WORK REQUIRED> Start at the line with "pose proof (tilt_update_servo_simulated" in the records below, stop at the line with "(ScreenTilt.seed ScreenTilt.default_config (mkPersisted", and return every line in that span exactly, the two end lines included.

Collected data
(* ===================================================================== *)
(** * Running without a device *)
(* ===================================================================== *)

(** X21.  A [ResilientMuxOLED] constructed while the multiplexer did not
    answer the probe never selects a channel afterwards, whatever the bus
    does later; a frame that fails is then pushed a second time, and only
    a second failure leaves [display]. *)
Theorem resilient_without_multiplexer :
  forall (mux_addr mux_channel : Z) (recovery_interval t : Q) (w : World),
    outcome w = false ->
    let (self, w1) := ResilientOps.new mux_addr mux_channel recovery_interval t w in
    new_events w w1 = [] /\
    forall (t1 t2 : Q) (w2 : World),
      let r := ResilientOps.display self t1 t2 w2 in
      let evs := new_events w2 (final r).2 in
      mux_attempts evs = O /\
      frames evs = (if outcome w2 then 1%nat else 2%nat) /\
      (forall e s, r = Raised e s -> evs = [OledDisplay false; OledDisplay false]).
Proof.
  intros mux_addr mux_channel recovery_interval t w Hw.
  unfold ResilientOps.new, ResilientOps._check_mux, bus_read_byte, untraced.
  rewrite Hw. split.
  { apply new_events_app. cbn. now rewrite app_nil_r. }
  intros t1 t2 w2. cbv zeta.
  unfold ResilientOps.display, ResilientOps._with_channel, ResilientOLED._ensure_channel.
  cbn [ResilientOps.set_operation_count ResilientOLED.mux_available negb].
  unfold oled_display. cbn [fst snd].
  destruct (outcome w2).
  - cbn [final snd trace]. rewrite (new_events_app w2 _ [OledDisplay true]) by reflexivity.
    cbn. repeat split; auto. intros e s H. discriminate.
  - cbn [trace script mux_reg].
    match goal with |- context [if outcome ?x then _ else _] => destruct (outcome x) end;
      cbn [final snd trace].
    + rewrite (new_events_app w2 _ [OledDisplay false; OledDisplay true])
        by now rewrite <- app_assoc.
      cbn. repeat split; auto. intros e s H. discriminate.
    + rewrite (new_events_app w2 _ [OledDisplay false; OledDisplay false])
        by now rewrite <- app_assoc.
      cbn. repeat split; auto.
Qed.

(** X21, witness: the probe fails at construction; later a first frame
    fails and the second goes through. *)
Lemma resilient_without_multiplexer_witness :
  let self := (ResilientOps.new 0x70 0 (1 # 2) (100 # 1) (mkWorld None [false] [])).1 in
  let w2 := mkWorld None [false; true] [] in
  ResilientOLED.mux_available self = false /\
  mux_attempts (new_events w2 (final (ResilientOps.display self (101 # 1) (101 # 1) w2)).2)
    = O.
Proof.
  split; [reflexivity|].
  exact (proj1 (proj2 (resilient_without_multiplexer 0x70 0 (1 # 2) (100 # 1)
                         (mkWorld None [false] []) eq_refl)
                  (101 # 1) (101 # 1) (mkWorld None [false; true] []))).
Defined.

Lemma tilt_update_servo_simulated (self : ScreenTilt.Controller) (w : World) :
  ScreenTilt.fixed_servo self = None ->
  ScreenTilt.mux_servo self = None ->
  ScreenTilt.kit self = false ->
  (final (ScreenTilt.update_servo self w)).2 = w.
Proof.
  intros Hf Hm Hk. unfold ScreenTilt.update_servo.
  destruct (ScreenTilt.mode_sensitivity self) as [e|s]; [reflexivity|].
  destruct (ScreenTilt.apply_limits self _) as [e|a]; [reflexivity|].
  destruct (py_ne a (ScreenTilt.current_angle self)); [|reflexivity].
  unfold ScreenTilt.move_servo. cbn [ScreenTilt.set_current_angle ScreenTilt.fixed_servo
    ScreenTilt.mux_servo ScreenTilt.kit].
  rewrite Hf, Hm, Hk. reflexivity.
Qed.

Lemma tilt_update_servo_wrappers (self : ScreenTilt.Controller) (w : World) :
  let self' := (final (ScreenTilt.update_servo self w)).1 in
  ScreenTilt.fixed_servo self' = ScreenTilt.fixed_servo self /\
  ScreenTilt.mux_servo self' = ScreenTilt.mux_servo self /\
  ScreenTilt.kit self' = ScreenTilt.kit self.
Proof.
  destruct (tilt_update_servo_shape self w) as (a & [-> | ->]); cbn; auto.
Qed.

(** X22.  The tilt controller in simulation mode (no wrapper and no kit):
    polling the encoder over any run of samples, and a single click, leave
    the hardware untouched (no operation is even attempted), and the
    controller stays in simulation mode. *)
Theorem tilt_simulation_touches_nothing :
  forall (samples : list (bool * bool)) (self : ScreenTilt.Controller) (w : World),
    ScreenTilt.fixed_servo self = None ->
    ScreenTilt.mux_servo self = None ->
    ScreenTilt.kit self = false ->
    let r := tilt_poll self samples w in
    (final r).2 = w /\
    ScreenTilt.fixed_servo (final r).1 = None /\
    ScreenTilt.mux_servo (final r).1 = None /\
    ScreenTilt.kit (final r).1 = false /\
    (final (ScreenTilt._handle_single_click (final r).1 w)).2 = w.
Proof.
  induction samples as [|[c d] rest IH]; intros self w Hf Hm Hk; cbv zeta.
  - cbn [tilt_poll final fst snd]. repeat split; auto.
    unfold ScreenTilt._handle_single_click. now apply tilt_update_servo_simulated.
  - cbn [tilt_poll]. unfold ScreenTilt.check_encoder.
    destruct (negb (Bool.eqb c (ScreenTilt.last_clk_state self)) && Bool.eqb c false).
    2:{ apply (IH (ScreenTilt.set_last_clk_state self c) w); assumption. }
    set (self1 := if negb (Bool.eqb d c)
                  then ScreenTilt.set_encoder_pos self (ScreenTilt.encoder_pos self + 1)
                  else ScreenTilt.set_encoder_pos self (ScreenTilt.encoder_pos self - 1)).
    assert (H1 : ScreenTilt.fixed_servo self1 = None /\ ScreenTilt.mux_servo self1 = None /\
                 ScreenTilt.kit self1 = false)
      by (unfold self1; destruct (negb (Bool.eqb d c)); cbn; auto).
    destruct H1 as (Hf1 & Hm1 & Hk1). clearbody self1.
    pose proof (tilt_update_servo_simulated self1 w Hf1 Hm1 Hk1) as Hw.
    destruct (tilt_update_servo_wrappers self1 w) as (Hf2 & Hm2 & Hk2).
    destruct (ScreenTilt.update_servo self1 w) as [[] [self2 w2]|e [self2 w2]];
      cbn [final fst snd] in Hw, Hf2, Hm2, Hk2 |- *; subst w2.
    + apply (IH (ScreenTilt.set_last_clk_state self2 c) w); cbn; congruence.
    + repeat split; try congruence.
      unfold ScreenTilt._handle_single_click.
      apply tilt_update_servo_simulated; cbn; congruence.
Qed.

(** X22, witness: a controller seeded without any servo, one step
    clockwise. *)
Lemma tilt_simulation_touches_nothing_witness :
  let self := ScreenTilt.seed ScreenTilt.default_config (mkPersisted None None)
                None None false true in
  let w := mkWorld (Some 1) [false] [] in
  (final (tilt_poll self [(false, true)] w)).2 = w.
Proof.
  exact (proj1 (tilt_simulation_touches_nothing [(false, true)]
                  (ScreenTilt.seed ScreenTilt.default_config (mkPersisted None None)
                     None None false true)
                  (mkWorld (Some 1) [false] []) eq_refl eq_refl eq_refl)).
Defined.

(** A switch of the unified controller does nothing but select and wait. *)
Lemma switch_selects_only (self : Unified.Controller) (channel : Z) (w : World) :
  let '(ok, self', w') := Unified.switch_mux_channel self channel w in
  exists evs,
    trace w' = trace w ++ evs /\
    Forall (fun e => is_mux_write e = true \/ exists s, e = Sleep s) evs.
Proof.
  unfold Unified.switch_mux_channel.
  assert (Hnil : exists evs : list io_event, trace w = trace w ++ evs /\
            Forall (fun e => is_mux_write e = true \/ exists s, e = Sleep s) evs)
    by (exists []; rewrite app_nil_r; split; [reflexivity | constructor]).
  destruct (negb (Unified.mux_bus self)); [exact Hnil|].
  destruct (Unified.on_channel self channel); [exact Hnil|].
  destruct (shl1 channel) as [mask|]; [|exact Hnil].
  unfold bus_write_byte. cbn [fst snd]. destruct (outcome w).
  - exists [MuxWrite Unified.MUX_ADDRESS mask true; Sleep (2 # 1000)].
    split; [cbn; now rewrite <- app_assoc|].
    constructor; [now left|]. constructor; [right; eauto | constructor].
  - exists [MuxWrite Unified.MUX_ADDRESS mask false].
    split; [reflexivity|]. constructor; [now left | constructor].
Qed.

TASK RESULT>
    pose proof (tilt_update_servo_simulated self1 w Hf1 Hm1 Hk1) as Hw.
    destruct (tilt_update_servo_wrappers self1 w) as (Hf2 & Hm2 & Hk2).
    destruct (ScreenTilt.update_servo self1 w) as [[] [self2 w2]|e [self2 w2]];
      cbn [final fst snd] in Hw, Hf2, Hm2, Hk2 |- *; subst w2.
    + apply (IH (ScreenTilt.set_last_clk_state self2 c) w); cbn; congruence.
    + repeat split; try congruence.
      unfold ScreenTilt._handle_single_click.
      apply tilt_update_servo_simulated; cbn; congruence.
Qed.

(** X22, witness: a controller seeded without any servo, one step
    clockwise. *)
Lemma tilt_simulation_touches_nothing_witness :
  let self := ScreenTilt.seed ScreenTilt.default_config (mkPersisted None None)
                None None false true in
  let w := mkWorld (Some 1) [false] [] in
  (final (tilt_poll self [(false, true)] w)).2 = w.
Proof.
  exact (proj1 (tilt_simulation_touches_nothing [(false, true)]
                  (ScreenTilt.seed ScreenTilt.default_config (mkPersisted None None)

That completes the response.